PHILIP DE LISE stopped his car because of the accident. THOMAS DUNBAR, 47, of Springfield, Ill., halted his truck for the same reason.
HARRY WALTRIP, 50, of Decatur, Ill., whose truck had a cargo of flammable material, rammed into DUNBAR'S truck. The WALTRIP truck jacknifed.
LEE LLOYD of St. Louis, driving with his wife and six children, halted.
HAROLD BURNS, 32, of Bellevue, Ill., approached, and his truck plowed into WALTRIP'S truck. WALTRIP'S truck burst into flames.
Meanwhile, CHARLES RUNIONS, SR., of Kansas City, Kan., driving a camper, and his son, CHARLES, J., also of Kansas City, driving a car, had pulled up on the right shoulder of the highway.
Flames spread to the camper killing four of its occupants.
The RUNIONS were en route to Winfield, Ill., to visit relatives.
CHARLES RUNIONS, SR., and his namesake son were in St. Joseph's Hospital in serious condition.
Treated and released from the hospital were MRS. VIRGINIA RUNIONS, 42, wife of the senior RUNIONS; the LLOYDS; WILLIAM BENTZ, 23, of Kansas City, Kan.; DUNBAR; WALTRIP and YVONNE BENSON, 23 of St. Louis, who was hurt in the three-car accident that started it all.
BURNS was in serious condition at St. James Hospital in Pontiac.
Four persons hurt in one of the ensuing accidents, were taken to St. Joseph's Hospital later.

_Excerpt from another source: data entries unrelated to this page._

(** * 5chUtils: the dat / HTML conversion core of [page.tsx]

    A shallow embedding of the pure functions of the page component
    ([convertToDatUrl], [parseDatFile], [stripTagsKeepBrA],
    [extractNameAndMail], [parseHtmlPosts], [extractThreadKey], the
    serializer inside [convertHtmlToDat], the handler [handleConvert]
    and the file names of the two downloads), of [convertToDatUrl] and
    [parseDatFile] of the earlier page, together with the fragment of
    the JavaScript string and regular-expression semantics they rely on. *)

From Stdlib Require Import Ascii String.
From Stdlib Require Import List NArith Bool Arith Lia.
From Stdlib Require Import DecimalString.
Import ListNotations.

(** ** JavaScript strings

    A JavaScript string is a sequence of UTF-16 code units.  None of the
    regular expressions of the program carries the [u] flag, so every
    operation below works on single code units. *)

Abbreviation char := N (only parsing).
Abbreviation jsstring := (list N) (only parsing).

Definition js (s : string) : jsstring :=
  map N_of_ascii (list_ascii_of_string s).
Arguments js s%_string.

(** The double quote, written by its code. *)
Definition dq : char := 34%N.

Definition str_eqb (a b : jsstring) : bool :=
  if list_eq_dec N.eq_dec a b then true else false.

Definition isEmpty (s : jsstring) : bool :=
  match s with [] => true | _ => false end.

(** [a || b] on strings: the empty string is the only falsy one. *)
Definition orElse (a b : jsstring) : jsstring :=
  if isEmpty a then b else a.

Definition inRange (lo hi c : N) : bool := (N.leb lo c && N.leb c hi)%bool.

(** WhiteSpace and LineTerminator of ECMAScript: the set stripped by
    [trim] and matched by [\s]. *)
Definition isSpace (c : char) : bool :=
  (inRange 9 13 c || N.eqb c 32 || N.eqb c 160 || N.eqb c 5760
   || inRange 8192 8202 c || N.eqb c 8232 || N.eqb c 8233
   || N.eqb c 8239 || N.eqb c 8287 || N.eqb c 12288 || N.eqb c 65279)%bool%N.

Definition isDigit (c : char) : bool := inRange 48 57 c.

(** [\w] without the [u] flag. *)
Definition isWord (c : char) : bool :=
  (inRange 97 122 c || inRange 65 90 c || isDigit c || N.eqb c 95)%bool%N.

Definition oneOf (a : string) (c : char) : bool :=
  existsb (N.eqb c) (js a).
Arguments oneOf a%_string c.

Definition noneOf (a : string) (c : char) : bool := negb (oneOf a c).
Arguments noneOf a%_string c.

(** Canonicalize of the [i] flag (without [u]) on the ASCII range: a
    code unit above it never canonicalizes into it. *)
Definition toUpper (c : N) : N :=
  if inRange 97 122 c then (c - 32)%N else c.

(** A code unit of the pattern under the [i] flag. *)
Definition isCI (a : N) (c : char) : bool :=
  N.eqb (toUpper a) (toUpper c).

Definition anyChar (c : char) : bool := true.

Fixpoint dropWhile (p : char -> bool) (s : jsstring) : jsstring :=
  match s with
  | [] => []
  | c :: s' => if p c then dropWhile p s' else s
  end.

Definition trimStart (s : jsstring) : jsstring := dropWhile isSpace s.
Definition trimEnd (s : jsstring) : jsstring := rev (dropWhile isSpace (rev s)).
Definition trim (s : jsstring) : jsstring := trimEnd (trimStart s).

Fixpoint startsWith (p s : jsstring) : bool :=
  match p, s with
  | [], _ => true
  | a :: p', b :: s' => (N.eqb a b && startsWith p' s')%bool
  | _ :: _, [] => false
  end.

(** [s.split(sep)] for a non-empty separator: the occurrences of [sep]
    are found left to right without overlap; [skip] counts the code
    units of the separator still to be passed over. *)
Fixpoint split_go (sep : jsstring) (skip : nat) (s : jsstring)
  : list jsstring :=
  match s with
  | [] => [[]]
  | c :: s' =>
      match skip with
      | S k => split_go sep k s'
      | O =>
          if startsWith sep s
          then [] :: split_go sep (length sep - 1) s'
          else match split_go sep 0 s' with
               | f :: fs => (c :: f) :: fs
               | [] => [[c]]
               end
      end
  end.

Definition split (sep s : jsstring) : list jsstring := split_go sep 0 s.

(** [parts.join(sep)] *)
Fixpoint join (sep : jsstring) (parts : list jsstring) : jsstring :=
  match parts with
  | [] => []
  | [p] => p
  | p :: ps => p ++ sep ++ join sep ps
  end.

(** Decimal rendering of an array index inside a template literal. *)
Definition showNat (n : nat) : jsstring :=
  js (NilZero.string_of_uint (Nat.to_uint n)).

(** [parseInt] on a run of decimal digits. *)
Definition parseInt (s : jsstring) : N :=
  fold_left (fun acc c => (10 * acc + (c - 48))%N) s 0%N.

(** ** Regular expressions

    In the patterns quoted below the double quote is written [\x22].

    Every pattern of the program is a plain sequence of single-character
    atoms, each under one quantifier, of [\b] assertions, and of capture
    groups that enclose exactly one quantified atom.  [Atom p q cap] is
    the class [p] under quantifier [q], captured when [cap] is set. *)

Inductive quant := One | Opt | Star | Plus | LazyStar | LazyPlus.

Inductive item :=
| Atom (p : char -> bool) (q : quant) (cap : bool)
| WordB.

Definition regex := list item.

(** What a successful match hands back: the captures in group order and
    the unread input. *)
Record result := Res {
  caps : list jsstring;
  rest : jsstring
}.

Definition cont := option char -> jsstring -> option result.

Definition isWordAt (c : option char) : bool :=
  match c with Some x => isWord x | None => false end.

Definition consumed (c : char) (r : option (jsstring * result))
  : option (jsstring * result) :=
  match r with
  | Some (w, x) => Some (c :: w, x)
  | None => None
  end.

Definition nothing (r : option result) : option (jsstring * result) :=
  match r with
  | Some x => Some ([], x)
  | None => None
  end.

(** Greedy repetition: take one more code unit first, give it back
    when the rest of the pattern fails. *)
Fixpoint greedy (p : char -> bool) (k : cont) (prev : option char)
  (s : jsstring) : option (jsstring * result) :=
  match s with
  | c :: s' =>
      if p c
      then match greedy p k (Some c) s' with
           | Some (w, x) => Some (c :: w, x)
           | None => nothing (k prev s)
           end
      else nothing (k prev s)
  | [] => nothing (k prev [])
  end.

(** Lazy repetition: try the rest of the pattern first. *)
Fixpoint lazy (p : char -> bool) (k : cont) (prev : option char)
  (s : jsstring) : option (jsstring * result) :=
  match k prev s with
  | Some x => Some ([], x)
  | None =>
      match s with
      | c :: s' => if p c then consumed c (lazy p k (Some c) s') else None
      | [] => None
      end
  end.

Definition once (p : char -> bool)
  (f : option char -> jsstring -> option (jsstring * result))
  (s : jsstring) : option (jsstring * result) :=
  match s with
  | c :: s' => if p c then consumed c (f (Some c) s') else None
  | [] => None
  end.

Definition atom (p : char -> bool) (q : quant) (k : cont)
  (prev : option char) (s : jsstring) : option (jsstring * result) :=
  match q with
  | One => once p (fun pr t => nothing (k pr t)) s
  | Opt =>
      match once p (fun pr t => nothing (k pr t)) s with
      | Some x => Some x
      | None => nothing (k prev s)
      end
  | Star => greedy p k prev s
  | Plus => once p (greedy p k) s
  | LazyStar => lazy p k prev s
  | LazyPlus => once p (lazy p k) s
  end.

Definition record (cap : bool) (r : option (jsstring * result))
  : option result :=
  match r with
  | Some (w, x) =>
      Some (if cap then Res (w :: caps x) (rest x) else x)
  | None => None
  end.

(** The backtracking matcher, anchored at the current position. *)
Fixpoint run (r : regex) : cont :=
  match r with
  | [] => fun prev s => Some (Res [] s)
  | Atom p q cap :: r' => fun prev s => record cap (atom p q (run r') prev s)
  | WordB :: r' =>
      fun prev s =>
        if xorb (isWordAt prev) (isWordAt (hd_error s))
        then run r' prev s
        else None
  end.

(** [s.match(re)] for a pattern without the [g] flag: the leftmost
    position at which [run] succeeds.  The first component is the text
    before the match ([match.index] is its length). *)
Fixpoint search (r : regex) (prev : option char) (s : jsstring)
  : option (jsstring * result) :=
  match run r prev s with
  | Some x => Some ([], x)
  | None =>
      match s with
      | c :: s' => consumed c (search r (Some c) s')
      | [] => None
      end
  end.

Definition matchRe (r : regex) (s : jsstring) : option (jsstring * result) :=
  search r None s.

(** [s.replace(re, f)] without the [g] flag. *)
Definition replaceFirst (r : regex) (f : list jsstring -> jsstring)
  (s : jsstring) : jsstring :=
  match matchRe r s with
  | Some (before, x) => before ++ f (caps x) ++ rest x
  | None => s
  end.

(** [s.replace(re, f)] with the [g] flag, the callback threading a
    state of type [St] (the [anchors] array of [stripTagsKeepBrA]).
    The scan walks the input once; after a match of [n] code units the
    next [n - 1] are passed over, an empty match copies one code unit. *)
Section ReplaceAll.
Variable St : Type.
Variable r : regex.
Variable f : St -> list jsstring -> St * jsstring.

Fixpoint replaceAll_go (skip : nat) (st : St) (prev : option char)
  (s : jsstring) : St * jsstring :=
  match s with
  | [] =>
      match skip, run r prev [] with
      | O, Some x => f st (caps x)
      | _, _ => (st, [])
      end
  | c :: s' =>
      match skip with
      | S k => replaceAll_go k st (Some c) s'
      | O =>
          match run r prev s with
          | Some x =>
              let (st1, out) := f st (caps x) in
              match length s - length (rest x) with
              | O =>
                  let (st2, tl) := replaceAll_go 0 st1 (Some c) s' in
                  (st2, out ++ c :: tl)
              | S k =>
                  let (st2, tl) := replaceAll_go k st1 (Some c) s' in
                  (st2, out ++ tl)
              end
          | None =>
              let (st2, tl) := replaceAll_go 0 st (Some c) s' in
              (st2, c :: tl)
          end
      end
  end.

Definition replaceAllSt (st : St) (s : jsstring) : St * jsstring :=
  replaceAll_go 0 st None s.
End ReplaceAll.
Arguments replaceAll_go {St} r f skip st prev s.
Arguments replaceAllSt {St} r f st s.

Definition replaceAll (r : regex) (f : list jsstring -> jsstring)
  (s : jsstring) : jsstring :=
  snd (replaceAllSt r (fun (_ : unit) c => (tt, f c)) tt s).

(** Start indices of [s.matchAll(re)]; no pattern used with it can
    match the empty string. *)
Fixpoint matchAll_go (r : regex) (skip : nat) (pos : nat)
  (prev : option char) (s : jsstring) : list nat :=
  match s with
  | [] => []
  | c :: s' =>
      match skip with
      | S k => matchAll_go r k (S pos) (Some c) s'
      | O =>
          match run r prev s with
          | Some x =>
              pos :: matchAll_go r (length s - length (rest x) - 1) (S pos)
                       (Some c) s'
          | None => matchAll_go r 0 (S pos) (Some c) s'
          end
      end
  end.

Definition matchAllIdx (r : regex) (s : jsstring) : list nat :=
  matchAll_go r 0 0 None s.

Definition substring (a b : nat) (s : jsstring) : jsstring :=
  firstn (b - a) (skipn a s).

(** Pattern building blocks. *)
Definition chr (c : N) : regex := [Atom (N.eqb c) One false].
Definition litS (w : jsstring) : regex :=
  map (fun c => Atom (N.eqb c) One false) w.
Definition lit (s : string) : regex := litS (js s).
Arguments lit s%_string.
Definition litCI (s : string) : regex :=
  map (fun c => Atom (isCI c) One false) (js s).
Arguments litCI s%_string.
Definition cls (p : char -> bool) (q : quant) : regex := [Atom p q false].
Definition grp (p : char -> bool) (q : quant) : regex := [Atom p q true].

Definition group (n : nat) (x : result) : jsstring :=
  nth (n - 1) (caps x) [].

Definition notSpace (c : char) : bool := negb (isSpace c).
Definition notDq (c : char) : bool := negb (N.eqb c dq).

Definition lf : jsstring := [10%N].

(** ** The data model *)

Record Post := mkPost {
  name : jsstring;
  mail : jsstring;
  date : jsstring;
  id : jsstring;
  message : jsstring
}.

Southern Illinoisan Carbondale Illinois 1967-08-13

Comments

I found this article really

I found this article really interesting, for the simple fact that this is the only article I can find on the accident my grandfather was involved in. MY grandfather is Harold Burns and actually before Mr.Waltrips truck burst into flames my grandfather helped pull him from the truck, and instead my grandfather was caught in the flames. In this accident he was burnt over 90% of his body and spent over a year in the hospital. The doctors told him that he would not live more than 5 years but he is still alive today and a very active man despite all the medical issues he has from being burnt

If anyone happens to know where to find any other articles are about this accident I would really like to read them. You can contact me via email [email protected]

Same accident?

I wonder if this was the same accident MY FAMILY was involved in. Not sure because I thought I was 7 months old and this date would have made me 11 months old. And I always heard it was an 18 car collision. I don't see our names listed either. I do know it was in Joliet Il

This accident happened on my wedding day

I remember this day vividly as it was my wedding day. My father, LeRoy F. Grell was called out early by the Illinois State Police to assist at the accident scene with his towing service. Since I was the busy bride getting ready for my wedding ceremony, I wasn't aware of the extent of the accident, I was just acutely aware that my father might not be home in time to walk me down the aisle. He made it home just in time to change clothes and take me to the church. My Dad was able to keep what he had just seen and experienced from me, as he always did.